▶ **AIM OF THE EXERCISE**: Word for word, restate the entries below from their first line through the line that contains "(** ** Colours of the spectrum bars *)".
** Opening MATERIAL FOR THIS EXERCISE block **
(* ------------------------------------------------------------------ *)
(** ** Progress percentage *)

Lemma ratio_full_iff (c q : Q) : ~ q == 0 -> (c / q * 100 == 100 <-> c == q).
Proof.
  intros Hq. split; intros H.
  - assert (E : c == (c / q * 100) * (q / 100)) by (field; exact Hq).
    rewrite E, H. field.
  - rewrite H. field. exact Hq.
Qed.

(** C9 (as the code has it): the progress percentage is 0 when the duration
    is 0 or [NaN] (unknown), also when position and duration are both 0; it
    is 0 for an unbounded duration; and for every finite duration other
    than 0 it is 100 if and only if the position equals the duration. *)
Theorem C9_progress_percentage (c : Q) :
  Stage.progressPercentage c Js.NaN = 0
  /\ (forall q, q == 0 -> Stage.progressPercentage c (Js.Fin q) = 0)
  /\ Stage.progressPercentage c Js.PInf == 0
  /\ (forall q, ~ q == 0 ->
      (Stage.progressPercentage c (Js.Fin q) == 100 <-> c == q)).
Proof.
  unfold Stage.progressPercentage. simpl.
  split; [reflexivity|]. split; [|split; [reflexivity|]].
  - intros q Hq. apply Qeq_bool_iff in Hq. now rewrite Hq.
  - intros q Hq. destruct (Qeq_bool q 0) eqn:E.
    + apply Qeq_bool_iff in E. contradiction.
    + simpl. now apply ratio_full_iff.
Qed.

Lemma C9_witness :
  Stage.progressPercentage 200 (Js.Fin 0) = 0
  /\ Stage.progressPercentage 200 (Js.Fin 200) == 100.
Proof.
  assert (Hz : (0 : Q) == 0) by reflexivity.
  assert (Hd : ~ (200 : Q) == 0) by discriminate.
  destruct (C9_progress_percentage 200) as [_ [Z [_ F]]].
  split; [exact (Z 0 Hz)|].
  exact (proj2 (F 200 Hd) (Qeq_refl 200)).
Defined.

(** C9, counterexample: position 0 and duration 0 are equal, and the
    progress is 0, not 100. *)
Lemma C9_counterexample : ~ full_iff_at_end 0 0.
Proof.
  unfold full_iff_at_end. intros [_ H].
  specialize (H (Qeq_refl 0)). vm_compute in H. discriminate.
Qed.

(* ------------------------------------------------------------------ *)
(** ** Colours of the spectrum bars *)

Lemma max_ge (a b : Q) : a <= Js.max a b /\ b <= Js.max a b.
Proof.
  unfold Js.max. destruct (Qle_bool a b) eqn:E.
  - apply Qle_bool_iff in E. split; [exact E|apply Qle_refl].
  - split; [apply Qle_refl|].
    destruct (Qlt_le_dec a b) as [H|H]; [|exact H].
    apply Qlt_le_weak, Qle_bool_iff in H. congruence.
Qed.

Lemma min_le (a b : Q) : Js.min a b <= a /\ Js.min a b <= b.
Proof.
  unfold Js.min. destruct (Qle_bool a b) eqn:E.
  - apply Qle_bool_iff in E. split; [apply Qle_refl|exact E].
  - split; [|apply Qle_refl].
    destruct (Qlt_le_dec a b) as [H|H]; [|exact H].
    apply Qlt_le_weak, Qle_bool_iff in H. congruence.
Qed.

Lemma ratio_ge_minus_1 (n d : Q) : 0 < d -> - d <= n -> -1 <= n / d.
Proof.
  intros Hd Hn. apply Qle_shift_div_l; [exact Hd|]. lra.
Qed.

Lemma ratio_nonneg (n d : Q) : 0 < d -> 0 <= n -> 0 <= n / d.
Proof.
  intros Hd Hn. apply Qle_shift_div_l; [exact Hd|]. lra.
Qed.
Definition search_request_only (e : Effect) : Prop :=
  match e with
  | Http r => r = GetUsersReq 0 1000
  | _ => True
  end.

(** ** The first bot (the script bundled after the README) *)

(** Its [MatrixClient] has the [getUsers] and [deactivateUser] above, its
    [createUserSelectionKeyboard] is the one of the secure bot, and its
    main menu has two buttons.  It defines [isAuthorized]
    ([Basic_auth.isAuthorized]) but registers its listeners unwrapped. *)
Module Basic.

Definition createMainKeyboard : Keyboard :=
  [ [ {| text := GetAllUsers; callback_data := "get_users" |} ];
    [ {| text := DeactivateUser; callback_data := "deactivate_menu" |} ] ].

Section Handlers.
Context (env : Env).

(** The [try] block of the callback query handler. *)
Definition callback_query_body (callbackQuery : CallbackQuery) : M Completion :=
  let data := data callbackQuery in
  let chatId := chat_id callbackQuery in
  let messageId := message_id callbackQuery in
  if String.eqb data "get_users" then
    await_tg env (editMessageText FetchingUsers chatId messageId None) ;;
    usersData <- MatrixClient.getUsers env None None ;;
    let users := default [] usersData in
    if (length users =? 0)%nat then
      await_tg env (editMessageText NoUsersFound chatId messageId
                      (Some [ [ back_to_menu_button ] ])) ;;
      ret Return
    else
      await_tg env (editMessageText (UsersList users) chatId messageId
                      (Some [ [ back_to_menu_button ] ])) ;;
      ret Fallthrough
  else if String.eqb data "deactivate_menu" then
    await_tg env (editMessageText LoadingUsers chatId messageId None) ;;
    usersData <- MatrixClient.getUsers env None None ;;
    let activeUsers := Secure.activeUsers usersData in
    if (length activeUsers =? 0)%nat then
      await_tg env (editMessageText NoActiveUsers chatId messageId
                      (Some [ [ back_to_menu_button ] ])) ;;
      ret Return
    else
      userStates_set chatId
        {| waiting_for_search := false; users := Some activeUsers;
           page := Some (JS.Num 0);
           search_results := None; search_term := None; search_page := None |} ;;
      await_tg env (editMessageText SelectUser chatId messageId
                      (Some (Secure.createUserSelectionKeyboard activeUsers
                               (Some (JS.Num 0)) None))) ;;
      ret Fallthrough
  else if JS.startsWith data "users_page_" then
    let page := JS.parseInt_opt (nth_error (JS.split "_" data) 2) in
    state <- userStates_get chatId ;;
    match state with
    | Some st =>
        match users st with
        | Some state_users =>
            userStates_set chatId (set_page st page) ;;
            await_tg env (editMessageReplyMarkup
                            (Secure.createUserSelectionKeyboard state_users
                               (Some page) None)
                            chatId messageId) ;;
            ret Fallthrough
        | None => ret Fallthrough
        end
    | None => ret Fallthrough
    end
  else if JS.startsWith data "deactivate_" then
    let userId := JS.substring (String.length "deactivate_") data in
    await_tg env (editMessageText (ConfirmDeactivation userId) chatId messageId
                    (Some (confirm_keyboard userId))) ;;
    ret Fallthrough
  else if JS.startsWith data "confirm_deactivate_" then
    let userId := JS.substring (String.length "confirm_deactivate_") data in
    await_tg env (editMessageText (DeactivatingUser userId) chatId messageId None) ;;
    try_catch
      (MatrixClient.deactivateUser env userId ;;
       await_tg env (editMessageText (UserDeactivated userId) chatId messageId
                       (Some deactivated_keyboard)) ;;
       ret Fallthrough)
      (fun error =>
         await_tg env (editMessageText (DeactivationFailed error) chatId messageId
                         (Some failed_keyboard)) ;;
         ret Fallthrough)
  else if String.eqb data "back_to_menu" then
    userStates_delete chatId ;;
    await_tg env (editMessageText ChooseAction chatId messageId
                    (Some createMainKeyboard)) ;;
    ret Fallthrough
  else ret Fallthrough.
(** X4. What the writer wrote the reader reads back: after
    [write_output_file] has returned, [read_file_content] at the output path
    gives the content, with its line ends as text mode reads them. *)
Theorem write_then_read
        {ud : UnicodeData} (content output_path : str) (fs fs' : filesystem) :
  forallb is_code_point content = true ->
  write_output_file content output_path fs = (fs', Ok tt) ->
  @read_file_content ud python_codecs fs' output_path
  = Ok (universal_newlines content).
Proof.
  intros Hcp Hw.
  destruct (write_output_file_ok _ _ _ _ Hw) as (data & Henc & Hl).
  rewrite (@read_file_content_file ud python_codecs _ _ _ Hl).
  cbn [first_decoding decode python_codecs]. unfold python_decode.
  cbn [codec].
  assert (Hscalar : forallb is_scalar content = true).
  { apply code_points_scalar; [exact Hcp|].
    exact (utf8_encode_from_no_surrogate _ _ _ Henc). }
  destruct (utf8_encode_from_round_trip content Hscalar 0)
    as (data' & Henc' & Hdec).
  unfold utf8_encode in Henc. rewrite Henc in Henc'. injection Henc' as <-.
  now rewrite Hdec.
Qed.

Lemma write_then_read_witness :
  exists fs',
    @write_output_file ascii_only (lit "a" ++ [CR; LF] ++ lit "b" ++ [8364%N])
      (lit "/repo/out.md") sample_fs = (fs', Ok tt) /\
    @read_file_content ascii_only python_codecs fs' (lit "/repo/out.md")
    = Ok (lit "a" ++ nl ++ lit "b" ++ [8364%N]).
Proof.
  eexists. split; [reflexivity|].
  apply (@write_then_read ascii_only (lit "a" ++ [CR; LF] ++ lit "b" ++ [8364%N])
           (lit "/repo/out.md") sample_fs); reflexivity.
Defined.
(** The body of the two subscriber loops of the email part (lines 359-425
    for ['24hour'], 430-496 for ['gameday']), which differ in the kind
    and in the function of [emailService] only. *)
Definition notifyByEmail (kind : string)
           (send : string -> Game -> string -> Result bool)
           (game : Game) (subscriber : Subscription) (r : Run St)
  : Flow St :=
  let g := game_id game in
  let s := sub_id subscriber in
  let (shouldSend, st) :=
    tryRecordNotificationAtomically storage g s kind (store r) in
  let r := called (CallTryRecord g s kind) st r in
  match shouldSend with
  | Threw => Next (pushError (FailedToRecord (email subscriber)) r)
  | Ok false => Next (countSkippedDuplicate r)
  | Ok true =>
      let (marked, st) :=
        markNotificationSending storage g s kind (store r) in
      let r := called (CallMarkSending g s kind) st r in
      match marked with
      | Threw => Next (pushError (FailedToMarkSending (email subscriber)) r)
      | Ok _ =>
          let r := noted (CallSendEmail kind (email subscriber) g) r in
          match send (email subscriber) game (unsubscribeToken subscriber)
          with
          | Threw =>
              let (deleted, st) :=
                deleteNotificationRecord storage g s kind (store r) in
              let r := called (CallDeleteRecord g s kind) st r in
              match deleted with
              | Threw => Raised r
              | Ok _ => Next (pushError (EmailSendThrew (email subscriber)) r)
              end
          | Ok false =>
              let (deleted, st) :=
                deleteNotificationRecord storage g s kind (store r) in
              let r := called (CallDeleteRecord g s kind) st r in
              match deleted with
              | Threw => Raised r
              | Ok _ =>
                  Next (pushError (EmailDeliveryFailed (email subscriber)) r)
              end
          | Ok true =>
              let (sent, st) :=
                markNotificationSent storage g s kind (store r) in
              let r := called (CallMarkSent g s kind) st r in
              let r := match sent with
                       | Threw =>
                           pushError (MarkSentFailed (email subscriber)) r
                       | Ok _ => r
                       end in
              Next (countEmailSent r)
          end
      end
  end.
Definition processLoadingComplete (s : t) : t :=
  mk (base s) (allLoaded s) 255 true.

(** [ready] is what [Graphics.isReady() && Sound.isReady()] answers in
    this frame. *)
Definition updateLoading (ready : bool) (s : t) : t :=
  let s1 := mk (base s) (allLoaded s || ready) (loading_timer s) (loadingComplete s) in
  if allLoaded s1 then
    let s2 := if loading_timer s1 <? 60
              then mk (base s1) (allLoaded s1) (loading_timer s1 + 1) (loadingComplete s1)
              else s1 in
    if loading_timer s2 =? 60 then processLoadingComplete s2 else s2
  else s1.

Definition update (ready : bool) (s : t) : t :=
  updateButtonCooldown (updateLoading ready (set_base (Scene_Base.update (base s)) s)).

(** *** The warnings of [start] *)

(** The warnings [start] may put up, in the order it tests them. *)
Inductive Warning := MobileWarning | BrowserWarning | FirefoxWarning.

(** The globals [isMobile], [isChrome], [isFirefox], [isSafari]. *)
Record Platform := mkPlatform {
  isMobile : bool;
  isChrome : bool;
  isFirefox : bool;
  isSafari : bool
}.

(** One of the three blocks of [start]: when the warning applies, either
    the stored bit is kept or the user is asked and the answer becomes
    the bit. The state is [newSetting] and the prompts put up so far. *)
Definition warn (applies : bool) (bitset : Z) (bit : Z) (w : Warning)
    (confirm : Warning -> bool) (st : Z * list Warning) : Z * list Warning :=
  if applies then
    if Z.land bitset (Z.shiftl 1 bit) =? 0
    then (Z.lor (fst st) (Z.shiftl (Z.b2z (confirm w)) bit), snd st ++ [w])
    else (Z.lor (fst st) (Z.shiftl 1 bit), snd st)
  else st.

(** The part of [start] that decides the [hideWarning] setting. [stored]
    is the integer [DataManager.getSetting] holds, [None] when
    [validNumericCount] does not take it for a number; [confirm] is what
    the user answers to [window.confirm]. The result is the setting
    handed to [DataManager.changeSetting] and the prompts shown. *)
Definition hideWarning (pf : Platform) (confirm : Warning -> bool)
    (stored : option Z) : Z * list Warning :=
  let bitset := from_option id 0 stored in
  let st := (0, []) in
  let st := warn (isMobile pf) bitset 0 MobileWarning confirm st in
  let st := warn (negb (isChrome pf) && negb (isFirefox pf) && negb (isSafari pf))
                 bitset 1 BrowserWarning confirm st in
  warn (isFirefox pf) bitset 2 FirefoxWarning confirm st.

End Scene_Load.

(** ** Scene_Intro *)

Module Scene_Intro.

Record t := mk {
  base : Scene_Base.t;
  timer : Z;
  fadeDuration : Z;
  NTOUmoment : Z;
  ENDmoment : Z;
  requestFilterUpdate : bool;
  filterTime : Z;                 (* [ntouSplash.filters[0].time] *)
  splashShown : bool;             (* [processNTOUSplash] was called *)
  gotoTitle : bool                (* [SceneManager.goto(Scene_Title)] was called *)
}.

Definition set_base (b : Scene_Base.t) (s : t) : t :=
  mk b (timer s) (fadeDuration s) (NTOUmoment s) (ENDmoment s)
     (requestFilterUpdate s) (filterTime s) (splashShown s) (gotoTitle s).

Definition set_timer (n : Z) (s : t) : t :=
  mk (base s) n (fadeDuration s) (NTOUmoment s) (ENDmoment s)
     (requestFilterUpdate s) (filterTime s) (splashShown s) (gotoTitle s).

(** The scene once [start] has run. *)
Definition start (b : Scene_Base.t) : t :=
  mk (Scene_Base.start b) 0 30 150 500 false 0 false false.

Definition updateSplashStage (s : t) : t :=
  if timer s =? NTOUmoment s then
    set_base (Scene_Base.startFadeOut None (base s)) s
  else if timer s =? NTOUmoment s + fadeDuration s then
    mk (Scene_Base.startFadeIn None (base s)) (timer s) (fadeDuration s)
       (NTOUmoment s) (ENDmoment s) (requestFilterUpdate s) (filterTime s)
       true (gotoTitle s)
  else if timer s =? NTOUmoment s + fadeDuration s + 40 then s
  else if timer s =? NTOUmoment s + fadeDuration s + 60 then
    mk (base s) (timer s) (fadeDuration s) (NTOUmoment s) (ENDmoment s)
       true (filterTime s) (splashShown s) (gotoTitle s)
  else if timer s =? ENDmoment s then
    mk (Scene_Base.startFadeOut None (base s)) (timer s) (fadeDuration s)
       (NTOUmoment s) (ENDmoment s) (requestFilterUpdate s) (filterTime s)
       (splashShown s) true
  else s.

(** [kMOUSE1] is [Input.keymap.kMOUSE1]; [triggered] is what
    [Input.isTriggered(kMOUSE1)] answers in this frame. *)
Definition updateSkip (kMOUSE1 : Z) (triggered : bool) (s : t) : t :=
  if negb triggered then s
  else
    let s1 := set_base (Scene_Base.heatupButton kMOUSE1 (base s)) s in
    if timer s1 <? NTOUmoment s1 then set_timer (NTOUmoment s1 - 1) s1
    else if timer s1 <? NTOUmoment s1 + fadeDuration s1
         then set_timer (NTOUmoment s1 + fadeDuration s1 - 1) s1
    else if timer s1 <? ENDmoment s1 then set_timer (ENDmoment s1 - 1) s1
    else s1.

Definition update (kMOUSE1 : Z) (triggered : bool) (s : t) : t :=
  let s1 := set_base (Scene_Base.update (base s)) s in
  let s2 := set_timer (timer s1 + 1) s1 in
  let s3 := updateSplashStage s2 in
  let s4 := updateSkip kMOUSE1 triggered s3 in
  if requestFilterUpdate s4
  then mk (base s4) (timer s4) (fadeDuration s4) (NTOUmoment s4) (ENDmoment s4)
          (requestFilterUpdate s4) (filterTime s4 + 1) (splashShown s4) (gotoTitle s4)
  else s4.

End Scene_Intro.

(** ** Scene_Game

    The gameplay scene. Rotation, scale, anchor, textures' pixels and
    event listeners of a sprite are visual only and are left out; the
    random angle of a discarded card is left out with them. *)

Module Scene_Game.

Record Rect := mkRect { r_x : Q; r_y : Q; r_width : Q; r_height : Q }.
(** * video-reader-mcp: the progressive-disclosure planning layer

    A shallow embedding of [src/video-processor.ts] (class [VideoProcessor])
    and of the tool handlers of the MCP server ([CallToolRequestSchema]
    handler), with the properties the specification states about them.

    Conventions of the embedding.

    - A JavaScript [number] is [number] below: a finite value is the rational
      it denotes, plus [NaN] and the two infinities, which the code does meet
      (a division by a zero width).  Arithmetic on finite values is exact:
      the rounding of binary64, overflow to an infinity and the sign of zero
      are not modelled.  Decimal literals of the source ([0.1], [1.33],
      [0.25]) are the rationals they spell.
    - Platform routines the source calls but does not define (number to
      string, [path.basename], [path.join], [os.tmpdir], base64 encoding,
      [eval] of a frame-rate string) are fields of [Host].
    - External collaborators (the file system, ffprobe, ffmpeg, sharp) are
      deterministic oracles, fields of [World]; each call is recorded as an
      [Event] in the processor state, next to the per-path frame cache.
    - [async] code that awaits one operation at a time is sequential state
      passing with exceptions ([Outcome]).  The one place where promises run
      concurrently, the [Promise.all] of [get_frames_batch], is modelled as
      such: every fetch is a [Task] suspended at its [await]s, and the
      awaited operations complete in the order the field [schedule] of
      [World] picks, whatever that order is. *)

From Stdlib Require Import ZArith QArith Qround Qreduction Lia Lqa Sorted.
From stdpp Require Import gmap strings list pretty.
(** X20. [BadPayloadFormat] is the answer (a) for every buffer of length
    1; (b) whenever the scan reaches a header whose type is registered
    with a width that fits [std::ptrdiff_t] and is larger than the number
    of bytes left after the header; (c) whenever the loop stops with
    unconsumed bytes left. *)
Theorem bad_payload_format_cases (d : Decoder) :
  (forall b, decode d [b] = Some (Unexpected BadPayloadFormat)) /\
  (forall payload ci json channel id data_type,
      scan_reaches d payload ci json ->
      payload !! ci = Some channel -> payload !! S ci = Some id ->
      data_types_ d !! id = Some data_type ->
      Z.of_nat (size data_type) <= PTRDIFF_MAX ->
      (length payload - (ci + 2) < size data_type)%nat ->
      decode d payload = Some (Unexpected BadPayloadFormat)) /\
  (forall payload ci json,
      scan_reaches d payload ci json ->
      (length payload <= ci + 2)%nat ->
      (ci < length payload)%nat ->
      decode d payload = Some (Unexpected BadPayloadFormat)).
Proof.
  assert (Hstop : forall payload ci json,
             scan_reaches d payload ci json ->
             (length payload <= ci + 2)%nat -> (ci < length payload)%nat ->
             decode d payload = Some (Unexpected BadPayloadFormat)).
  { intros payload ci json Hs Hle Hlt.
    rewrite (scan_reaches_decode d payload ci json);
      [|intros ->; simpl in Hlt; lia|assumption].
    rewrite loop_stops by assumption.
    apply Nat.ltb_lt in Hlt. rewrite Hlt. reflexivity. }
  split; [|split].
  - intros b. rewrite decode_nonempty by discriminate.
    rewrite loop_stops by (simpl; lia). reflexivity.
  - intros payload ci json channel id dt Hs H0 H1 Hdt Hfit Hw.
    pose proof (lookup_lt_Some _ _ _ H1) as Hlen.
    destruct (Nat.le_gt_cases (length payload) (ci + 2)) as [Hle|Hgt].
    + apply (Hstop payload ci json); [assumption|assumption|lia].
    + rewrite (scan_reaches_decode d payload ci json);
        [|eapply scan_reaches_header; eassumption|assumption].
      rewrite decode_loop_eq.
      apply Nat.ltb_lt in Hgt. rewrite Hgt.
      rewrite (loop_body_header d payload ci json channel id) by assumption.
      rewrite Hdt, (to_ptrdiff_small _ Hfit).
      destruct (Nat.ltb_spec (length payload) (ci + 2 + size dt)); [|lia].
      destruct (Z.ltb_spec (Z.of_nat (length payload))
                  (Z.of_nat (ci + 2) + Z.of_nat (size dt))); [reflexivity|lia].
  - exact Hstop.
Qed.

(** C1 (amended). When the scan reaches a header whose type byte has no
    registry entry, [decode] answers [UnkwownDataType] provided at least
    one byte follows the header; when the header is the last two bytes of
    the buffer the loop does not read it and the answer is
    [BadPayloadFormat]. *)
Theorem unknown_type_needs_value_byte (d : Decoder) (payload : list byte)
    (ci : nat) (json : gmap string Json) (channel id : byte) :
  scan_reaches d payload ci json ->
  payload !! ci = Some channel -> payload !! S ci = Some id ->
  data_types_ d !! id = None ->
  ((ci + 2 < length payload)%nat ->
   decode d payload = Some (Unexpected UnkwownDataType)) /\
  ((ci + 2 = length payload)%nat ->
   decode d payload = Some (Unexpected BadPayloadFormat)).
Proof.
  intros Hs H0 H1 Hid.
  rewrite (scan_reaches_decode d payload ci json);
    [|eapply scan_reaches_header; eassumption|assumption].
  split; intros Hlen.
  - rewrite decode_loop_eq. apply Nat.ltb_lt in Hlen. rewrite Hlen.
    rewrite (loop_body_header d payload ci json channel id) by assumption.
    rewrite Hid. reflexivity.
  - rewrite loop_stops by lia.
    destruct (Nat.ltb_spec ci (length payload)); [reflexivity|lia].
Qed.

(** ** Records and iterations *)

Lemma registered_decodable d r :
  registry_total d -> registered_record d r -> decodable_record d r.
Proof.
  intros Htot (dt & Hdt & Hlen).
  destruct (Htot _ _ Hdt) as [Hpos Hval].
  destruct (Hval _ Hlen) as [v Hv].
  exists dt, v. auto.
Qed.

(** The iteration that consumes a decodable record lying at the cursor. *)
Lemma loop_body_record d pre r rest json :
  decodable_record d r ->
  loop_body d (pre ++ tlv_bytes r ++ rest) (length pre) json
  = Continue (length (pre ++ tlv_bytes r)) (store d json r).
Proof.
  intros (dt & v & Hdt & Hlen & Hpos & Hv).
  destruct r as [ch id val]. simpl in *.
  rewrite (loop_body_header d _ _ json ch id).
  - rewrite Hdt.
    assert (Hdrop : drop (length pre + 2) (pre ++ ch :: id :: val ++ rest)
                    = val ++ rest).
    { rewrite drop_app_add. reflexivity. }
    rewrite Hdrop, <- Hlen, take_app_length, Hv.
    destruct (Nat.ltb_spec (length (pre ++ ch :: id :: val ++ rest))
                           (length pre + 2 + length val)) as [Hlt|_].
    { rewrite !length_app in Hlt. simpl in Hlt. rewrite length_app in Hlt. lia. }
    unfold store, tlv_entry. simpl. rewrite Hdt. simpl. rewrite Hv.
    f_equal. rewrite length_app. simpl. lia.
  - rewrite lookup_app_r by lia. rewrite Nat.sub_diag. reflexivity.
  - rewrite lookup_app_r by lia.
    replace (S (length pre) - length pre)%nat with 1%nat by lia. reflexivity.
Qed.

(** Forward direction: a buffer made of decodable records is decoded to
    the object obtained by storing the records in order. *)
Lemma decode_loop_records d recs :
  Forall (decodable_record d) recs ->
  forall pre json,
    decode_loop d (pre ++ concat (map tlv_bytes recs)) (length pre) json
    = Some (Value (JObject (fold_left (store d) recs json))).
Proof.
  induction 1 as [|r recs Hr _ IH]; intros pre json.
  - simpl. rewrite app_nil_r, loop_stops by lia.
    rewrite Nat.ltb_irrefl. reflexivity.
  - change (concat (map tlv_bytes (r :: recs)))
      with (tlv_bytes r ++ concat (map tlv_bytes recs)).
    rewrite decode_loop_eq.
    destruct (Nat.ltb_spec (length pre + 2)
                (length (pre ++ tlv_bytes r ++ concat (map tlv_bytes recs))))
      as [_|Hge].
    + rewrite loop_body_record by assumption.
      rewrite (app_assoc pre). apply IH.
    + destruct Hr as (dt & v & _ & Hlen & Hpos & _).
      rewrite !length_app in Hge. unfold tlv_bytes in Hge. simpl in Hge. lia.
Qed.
** Closing MATERIAL FOR THIS EXERCISE block **
▶ **SOLVED EXERCISE**:
(* ------------------------------------------------------------------ *)
(** ** Progress percentage *)

Lemma ratio_full_iff (c q : Q) : ~ q == 0 -> (c / q * 100 == 100 <-> c == q).
Proof.
  intros Hq. split; intros H.
  - assert (E : c == (c / q * 100) * (q / 100)) by (field; exact Hq).
    rewrite E, H. field.
  - rewrite H. field. exact Hq.
Qed.

(** C9 (as the code has it): the progress percentage is 0 when the duration
    is 0 or [NaN] (unknown), also when position and duration are both 0; it
    is 0 for an unbounded duration; and for every finite duration other
    than 0 it is 100 if and only if the position equals the duration. *)
Theorem C9_progress_percentage (c : Q) :
  Stage.progressPercentage c Js.NaN = 0
  /\ (forall q, q == 0 -> Stage.progressPercentage c (Js.Fin q) = 0)
  /\ Stage.progressPercentage c Js.PInf == 0
  /\ (forall q, ~ q == 0 ->
      (Stage.progressPercentage c (Js.Fin q) == 100 <-> c == q)).
Proof.
  unfold Stage.progressPercentage. simpl.
  split; [reflexivity|]. split; [|split; [reflexivity|]].
  - intros q Hq. apply Qeq_bool_iff in Hq. now rewrite Hq.
  - intros q Hq. destruct (Qeq_bool q 0) eqn:E.
    + apply Qeq_bool_iff in E. contradiction.
    + simpl. now apply ratio_full_iff.
Qed.

Lemma C9_witness :
  Stage.progressPercentage 200 (Js.Fin 0) = 0
  /\ Stage.progressPercentage 200 (Js.Fin 200) == 100.
Proof.
  assert (Hz : (0 : Q) == 0) by reflexivity.
  assert (Hd : ~ (200 : Q) == 0) by discriminate.
  destruct (C9_progress_percentage 200) as [_ [Z [_ F]]].
  split; [exact (Z 0 Hz)|].
  exact (proj2 (F 200 Hd) (Qeq_refl 200)).
Defined.

(** C9, counterexample: position 0 and duration 0 are equal, and the
    progress is 0, not 100. *)
Lemma C9_counterexample : ~ full_iff_at_end 0 0.
Proof.
  unfold full_iff_at_end. intros [_ H].
  specialize (H (Qeq_refl 0)). vm_compute in H. discriminate.
Qed.

(* ------------------------------------------------------------------ *)
(** ** Colours of the spectrum bars *)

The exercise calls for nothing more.